Jerri Lynn Hogg, PhD
I have been thinking about the sense of presence recently and whether or not feeling engaged in the moment with another is a thing of the past. It is a common modern day lament that we no longer connect with each other or put the technology away long enough to enjoy a face-to-face conversation. Intently bent down over smart phones our time together resembles toddlers in parallel play. Technology holds a prized spot and level of intimacy. It is not unusual to have several streams of information coming at us at one time from our laptop, smart phone, and iPad. These multiple screens beg for our attention.
Sherry Turkle (2011) says we are “spending more time with technology and less with each other” (p. 281). “No one looks each other in the eye,” said a film producer I sat next to on the plane the other day. “The art of connection is being lost.” These are the kinds of comments I hear when folks find out I’m a media psychologist. Are we really nosocializing (sharing a space together but socializing over social networks on a digital device instead of chatting back and forth)? Are our digital devices more important than our friend standing next to us?
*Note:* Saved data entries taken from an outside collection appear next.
(** [PT_block] of the running thread. *)
Lemma block_inv s p u t k :
  pt_inv (stay s p u) -> threads s !! p = Some t -> head t = Some QCurr -> sched_evt t = None ->
  exists s2, (s1 ← move s p QBlocked; switch_main s1 p (AfterBlock k)) = Some s2 /\ pt_inv s2 /\
    running s2 = None /\ ready s2 = ready s.
Proof.
  intros H Ht Hh Hs. destruct (park_spec s p t (AfterBlock k) (pi_q _ H) Ht Hh)
    as (s2 & P1 & P2 & P3 & P4 & P5 & P6 & P7 & P8 & P9 & P10 & P11 & P12).
  exists s2. split_and!; try done. rewrite Hs in P3.
  apply (inv_requeue (stay s p u) s2 p t (Thr (AfterBlock k) (Some QBlocked) None)); try done.
  - rewrite P9, P10. by eapply parked_curr.
  - rewrite P4. apply (pi_goner _ H).
  - intros _. by exists k.
  - intros fd to w k' _. congruence.
Qed.

(** [PT_wait] of the running thread. *)
Lemma wait_inv s p u t ms k :
  pt_inv (stay s p u) -> threads s !! p = Some t -> head t = Some QCurr -> sched_evt t = None ->
  exists s3, (s1 ← add_timer s p ms; s2 ← move s1 p QBlocked; switch_main s2 p (AfterWait k)) = Some s3 /\
    pt_inv s3 /\ running s3 = None /\ ready s3 = ready s /\ ran s3 = ran s.
Proof.
  intros H Ht Hh Hs. unfold add_timer. rewrite Ht. cbn [mbind option_bind]. rewrite Hs.
  pose proof (timer_add_ok None (timers s) ms (Zpos p) (pi_timer _ H)) as Ha.
  pose proof (timers_left None (timers s) ms (Zpos p) (pi_timer _ H)) as Hl.
  destruct (timer_add (timers s) ms (Zpos p)) as [[e|] tm]; [|done]. destruct Ha as (A1 & A2 & A3). clear Hl.
  unfold upd. cbn [threads set_timers]. rewrite Ht. cbn [mbind option_bind].
  set (s1 := set_threads (set_timers s tm) (<[p:=set_evt t (Some e)]> (threads s))).
  assert (Hq1 : q_ok s1)
    by (apply (q_ok_ext s _ (pi_q _ H)); [intros q; by destruct q|by apply (head_of_insert s s1 p t (set_evt t (Some e)))]).
  destruct (park_spec s1 p (set_evt t (Some e)) (AfterWait k) Hq1)
    as (s3 & P1 & P2 & P3 & P4 & P5 & P6 & P7 & P8 & P9 & P10 & P11 & P12); [apply lookup_insert_eq|done|].
  exists s3. cbn in *. rewrite insert_insert_eq in P3. split_and!; try done.
  assert (Hnone : forall e', armed (timers s) !! e' <> Some (Zpos p)).
  { intros e' He. destruct (pi_armed _ H e' _ He) as (x & tx & [= <-] & Hx & Hse). cbn in Hx. congruence. }
  apply (inv_update (stay s p u) s3 p (Thr (AfterWait k) (Some QBlocked) (Some e))); try done.
  - rewrite P9, P10. by eapply parked_curr.
  - rewrite P4. apply (pi_goner _ H).
  - by rewrite P5.
  - rewrite P6. apply (pi_fds _ H).
  - rewrite P6. apply (pi_quiet _ H).
  - intros e' z Hz. rewrite P5, A3. cbn. rewrite lookup_insert_Some. split; [|naive_solver].
    intros [[_ E]|[_ E]]; [congruence|done].
  - intros e'. rewrite P5, A3, lookup_insert_Some. intros [[-> _]|[_ E]]; [done|]. by destruct (Hnone e').
  - intros fd x Hx Hin. by rewrite P6.
  - intros fd z. rewrite P6. intros Hz. right. split; [|done]. intros ->.
    destruct (pi_readers _ H fd _ Hz) as (x & tx & to & w & k' & [= <-] & Hx & Hk & Hhx). cbn in Hx. congruence.
  - split; cbn; try done.
    + split; [|done]. intros _. split; [done|]. by exists k.
    + intros e' [= <-]. rewrite P5, A3. apply lookup_insert_eq.
Qed.
Definition processKeyValueLine (c : CFG_Context) (ks : option (list CFG_ParseValue)) (d : data) (w : W)
    : data * CFG_Context * W :=
  let '(key, value) := strchr 61 (buff c) in
  let c' := with_buff c key in
  match ks ≫= fun l => find_value l key with
  | Some v =>
      match lookup_cb v with
      | Some _ => (d, c', w)
      | None => let '(d', w') := call_cb (v_cb v) key (Text value) d w in (d', c', w')
      end
  | None => (d, c', w)
  end.

(** [__type_<name>], in 256 bytes. *)
Definition type_key (name : str) : str := take 255 ([95; 95; 116; 121; 112; 101; 95] ++ name).
Definition TYPE_KEY : str := [95; 95; 116; 121; 112; 101].

(** The callback for the type of an object; its result is dropped. *)
Definition call_type (ks : option (list CFG_ParseValue)) (key params : str) (d : data) (w : W) : W :=
  match ks ≫= fun l => find_value l key with
  | Some v => (call_cb (v_cb v) key (Text (Some params)) d w).2
  | None => w
  end.

(** The entry of a sub-object in the table of its parent. *)
Definition sub_value (ks : option (list CFG_ParseValue)) (name : str) : option CFG_ParseValue :=
  v ← ks ≫= fun l => find_value l name; match lookup_cb v with Some _ => Some v | None => None end.

Definition child_keys (child : option Z) : option (list CFG_ParseValue) := (fun i => keys (objs i)) <$> child.

(** The lookup of a sub-object: its table and, if it is to be buffered, its
    entry. *)
Definition find_child (curr : option CFG_ParseValue) (params : str) (allow : bool) : option Z * option CFG_ParseValue :=
  match curr with
  | Some v =>
      match lookup_cb v with
      | Some l => let '(child, buffer_obj) := lookup l params allow in (child, if (buffer_obj : bool) then Some v else None)
      | None => (None, None)
      end
  | None => (None, None)
  end.

(** The lines of an object, up to its end; [parse] is [ParseObject]. *)
Fixpoint object_lines (parse : CFG_Context -> option (list CFG_ParseValue) -> data -> W -> outcome (data * CFG_Context * W))
    (fuel : nat) (c : CFG_Context) (child : option Z) (name : str) (d : data) (w : W)
    : outcome (data * CFG_Context * W) :=
  match fuel with
  | O => NoEnd
  | S fuel' =>
      let* more := NextLine c in
      match more with
      | None => Done (d, c, w)
      | Some c1 =>
          if is_close (buff c1) then
            let* c2 := if bool_decide (is_Some (acc c1)) then accumulate_line c1 else Done c1 in
            let obj := removelast (buff c2) in
            let c3 := with_buff c2 obj in
            if (zlen obj <? 3) || negb (same_name (drop 2 obj) name) then object_lines parse fuel' c3 child name d w
            else Done (d, c3, w)
          else if is_open (buff c1) then
            let* (d1, c2, w1) := parse (with_allow c1 true) (child_keys child) d w in
            object_lines parse fuel' (with_allow c2 (allow_buffering c1)) child name d1 w1
          else
            match acc c1 with
            | None =>
                let '(d1, c2, w1) := processKeyValueLine c1 (child_keys child) d w in
                object_lines parse fuel' c2 child name d1 w1
            | Some _ => let* c2 := accumulate_line c1 in object_lines parse fuel' c2 child name d w
            end
      end
  end.

Fixpoint ParseObject (fuel : nat) (c : CFG_Context) (par : option (list CFG_ParseValue)) (parData : data) (w : W)
    : outcome (data * CFG_Context * W) :=
  match fuel with
  | O => NoEnd
  | S fuel' =>
      if negb (ends_in GT (buff c)) then Done (Null, c, w)
      else
        let '(name, params) := strchr 32 (removelast (tail (buff c))) in
        let paramsLcl := default [] params in
        let curr := match acc c with None => sub_value par name | Some _ => None end in
        let '(child, obj_buff) := find_child curr paramsLcl (allow_buffering c) in
        let* c1 := if bool_decide (is_Some (acc c)) || (bool_decide (child = None) && bool_decide (is_Some obj_buff))
                   then accumulate_line c else Done c in
        let c1 := with_buff c1 (LT :: name) in
        let '(data0, w1) :=
          match child with
          | Some i => call_cb (initCb (objs i)) name (Text (Some paramsLcl)) Null w
          | None => (Null, w)
          end in
        let tkey := match curr with Some _ => type_key name | None => [] end in
        let w2 := call_type par tkey paramsLcl parData w1 in
        let w3 := call_type (child_keys child) TYPE_KEY paramsLcl data0 w2 in
        let* (data1, c2, w4) := object_lines (ParseObject fuel') fuel' c1 child name data0 w3 in
        let '(data2, w5) :=
          match child with
          | Some i => call_cb (finiCb (objs i)) name (Text (Some paramsLcl)) data1 w4
          | None => (data1, w4)
          end in
        let '(data3, c3) :=
          match obj_buff with
          | Some v =>
              match child with
              | Some _ => (Buffered data2 None v, c2)
              | None => (Buffered Null (a_text <$> acc c2) v, with_acc c2 None)
              end
          | None => (data2, c2)
          end in
        match curr with
        | Some v =>
            match v_cb v with
            | Some cb => let '(d, w6) := call_cb (Some cb) (v_name v) (Object data3) parData w5 in Done (d, c3, w6)
            | None => Done (parData, c3, w5)
            end
        | None => Done (parData, c3, w5)
        end
  end.

(** The text of a buffered object is parsed when its data is asked for, once:
    the data, and what becomes of the object. *)
Definition CFG_cfg_for_object_buffer (fuel : nat) (obj : data) (w : W) : outcome (data * data * W) :=
  match obj with
  | Buffered Null text v =>
      let root := [PValue (v_name v) (lookup_cb v) (Some PtrCpy)] in
      let c := Ctx (Src None text false 0) None false [] in
      let* more := NextLine c in
      match more with
      | None => Done (Null, Buffered Null None v, w)
      | Some c1 =>
          let* (d, _, w1) := ParseObject fuel c1 (Some root) (Cell Null) w in
          let parsed := match d with Cell p => p | _ => Null end in
          Done (parsed, Buffered parsed None v, w1)
      end
  | Buffered parsed _ _ => Done (parsed, obj, w)
  | _ => Done (Null, obj, w)
  end.

Fixpoint top_lines (fuel : nat) (c : CFG_Context) (ks : list CFG_ParseValue) (d : data) (w : W)
    : outcome (data * W) :=
  match fuel with
  | O => NoEnd
  | S fuel' =>
      let* more := NextLine c in
      match more with
      | None => Done (d, w)
      | Some c1 =>
          if is_open (buff c1) then
            let* (d1, c2, w1) := ParseObject fuel' c1 (Some ks) d w in top_lines fuel' c2 ks d1 w1
          else let '(d1, c2, w1) := processKeyValueLine c1 (Some ks) d w in top_lines fuel' c2 ks d1 w1
      end
  end.

(** [content] is what [fopen] gives. *)
Definition CFG_parseFileAtPath (fuel : nat) (rootObj : option Z) (content : option str) (w : W)
    : outcome (data * W) :=
  match content with
  | None => Done (Null, w)
  | Some f =>
      let* (d, w1) :=
        match rootObj with
        | Some r =>
            match initCb (objs r) with
            | Some _ =>
                let '(d0, w0) := call_cb (initCb (objs r)) [] (Text (Some [])) Null w in
                top_lines fuel (Ctx (Src (Some f) None false 0) None true []) (keys (objs r)) d0 w0
            | None => Done (Null, w)
            end
        | None => Done (Null, w)
        end in
      match rootObj with
      | Some r => Done (call_cb (finiCb (objs r)) [] (Text (Some [])) d w1)
      | None => Done (d, w1)
      end
  end.
End Parse.

(** ** Callbacks for values

    What the callbacks store in the field of the program's structure, and
    whether they return the structure (or NULL, after ERANGE). *)

Definition CFG_uint32_CB (value : str) : Z * bool := let '(v, erange) := strtol value 0 in (u32 v, negb erange).
Definition CFG_uint16_CB (value : str) : Z * bool := let '(v, erange) := strtol value 0 in (v mod 2 ^ 16, negb erange).
Definition CFG_int32_CB (value : str) : Z * bool := let '(v, erange) := strtol value 0 in (s32 v, negb erange).
Definition CFG_int16_CB (value : str) : Z * bool :=
  let '(v, erange) := strtol value 0 in ((v + 2 ^ 15) mod 2 ^ 16 - 2 ^ 15, negb erange).
Definition CFG_StrdupCB (value : str) : str := cstr value.

(** An array of pointers; [cells] is the block it points to. *)
Record CFG_Array := Arr { len : Z; capacity : Z; cells : list data }.

(** The array, and whether [data] is returned; [malloc_ok] is the allocation of
    a larger block. *)
Definition CFG_PtrArrayAppendCB (dest : CFG_Array) (value : data) (malloc_ok : bool) : outcome (CFG_Array * bool) :=
  let* (dest, ok) :=
    if len dest =? capacity dest then
      let cap := capacity dest + 5 in
      if malloc_ok then Done (Arr (len dest) cap (take (Z.to_nat (len dest)) (cells dest)
                                ++ replicate (Z.to_nat (cap - len dest)) Null), true)
      else Done (Arr (len dest) cap (cells dest), false)
    else Done (dest, true) in
  if negb ok then Done (dest, false)
  else if len dest <? zlen (cells dest)
       then Done (Arr (len dest + 1) (capacity dest) (<[Z.to_nat (len dest) := value]> (cells dest)), true)
       else Overrun.

(** The objects [freeCb] is called for, and the array that is left. *)
Definition CFG_freeArray (arr : CFG_Array) : list data * CFG_Array :=
  match cells arr with
  | [] => ([], arr)
  | _ => (take (Z.to_nat (len arr)) (cells arr), Arr 0 0 [])
  end.

(** The two lookups the library offers; a table in the list has a subtype. *)
Definition CFG_static_obj (arg : Z) (params : str) (buffer_obj : bool) : option Z * bool := (Some arg, false).

Fixpoint CFG_static_arr_obj (itr : list (str * Z)) (params : str) (buffer_obj : bool) : option Z * bool :=
  match itr with
  | [] => (None, false)
  | (subtype, obj) :: itr' => if same_name subtype params then (Some obj, false) else CFG_static_arr_obj itr' params buffer_obj
  end.

(** The places a configuration file is looked for; [exists_at] is [stat]. *)
Definition config_places (name : str) (home : option str) : list str :=
  [name] ++ (match home with Some h => [h ++ [47; 46] ++ name] | None => [] end) ++
  [[47; 101; 116; 99; 47] ++ name; [47; 117; 115; 114; 47; 108; 111; 99; 97; 108; 47; 101; 116; 99; 47] ++ name].

(** [path] is [gConfigPath]; a path that does not fit is a fault. *)
Fixpoint locate (exists_at : str -> bool) (places : list str) (path : str) : outcome (Z * str) :=
  match places with
  | [] => Done (0, path)
  | p :: ps => if zlen p <=? 4096 then if exists_at p then Done (1, p) else locate exists_at ps path else Overrun
  end.

Definition CFG_locateConfigFile (exists_at : str -> bool) (home : option str) (name path : str) : outcome (Z * str) :=
  locate exists_at (config_places name home) path.

(** ** Documents

    What a configuration file says, and its lines. *)

Inductive item :=
  | Key (k : str) (v : option str)
  | Sub (name : str) (params : option str) (items : list item).

Definition key_line (k : str) (v : option str) : str := k ++ match v with Some v => 61 :: v | None => [] end.
Definition open_line (name : str) (params : option str) : str :=
  LT :: name ++ match params with Some p => 32 :: p | None => [] end ++ [GT].
Definition close_line (name : str) : str := LT :: 47 :: name ++ [GT].

Fixpoint item_lines (it : item) : list str :=
  match it with
  | Key k v => [key_line k v]
  | Sub name params items =>
      open_line name params :: (fix go l := match l with [] => [] | x :: l' => item_lines x ++ go l' end) items
        ++ [close_line name]
  end.

Definition items_lines (l : list item) : list str := concat (item_lines <$> l).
Last summer at the American Psychological Association convention during a talk we asked folks to hand their cell phone to the person next to them. You can imagine the commotion and some angst as folks tentatively handed over their phones. And yes, it did take a bit of coaxing and promising that the phones would soon be returned. This is for good reason. Our phone has become our prime communication device to not only phone home but to check email, text message, and log onto social networks. According to some estimates many executives receive over 30,000 emails a year (Mankin, Brahm, & Caimi, 2014).
A reporter recently asked me about a latest hashtag trend and its possible negative ramifications on one’s self-esteem. Instead of getting into a conversation with the reporter about implications of viewing the media on mental well-being, I told the reporter we can turn it off. We don’t have to look or search for the hashtag, or turn the application on. We need to remember we are the media and technology consumers and we have a choice of what and how much we eat at the buffet.
We are spending more and more time with technology. According to the JWT Intelligence Report (2014), technology is becoming omnipresent in our lives fueling opportunity and a hyper-efficient lifestyle as well as causing angst and possible negative influence on our lives and privacy. Mankin, Brahm, and Caimi (2014) found 22% of participants attending a 30-minute meeting sent 3 or more emails during the meeting.
We are using technology more but we are also connected more than ever before. Is the art of connection being lost or just shifting? What is being lost and gained in the shift? The lines of distinction are blurring between what is reality and what is virtual. The sense of presence might not need to include sitting side by side to be powerful and meaningful. Do we need the physicality to be present and for the engagement to be real? This is an area ripe for research and exploration.
Mankin, M., Brahm, C., & Caimi, G. (2014, May). Your scarcest resource: Time is money, but few organizations treat it that way. Harvard Business Review, p. 74-80.
JWTIntelligence (2014). JWTIntelligence: 10 Trends for 2014.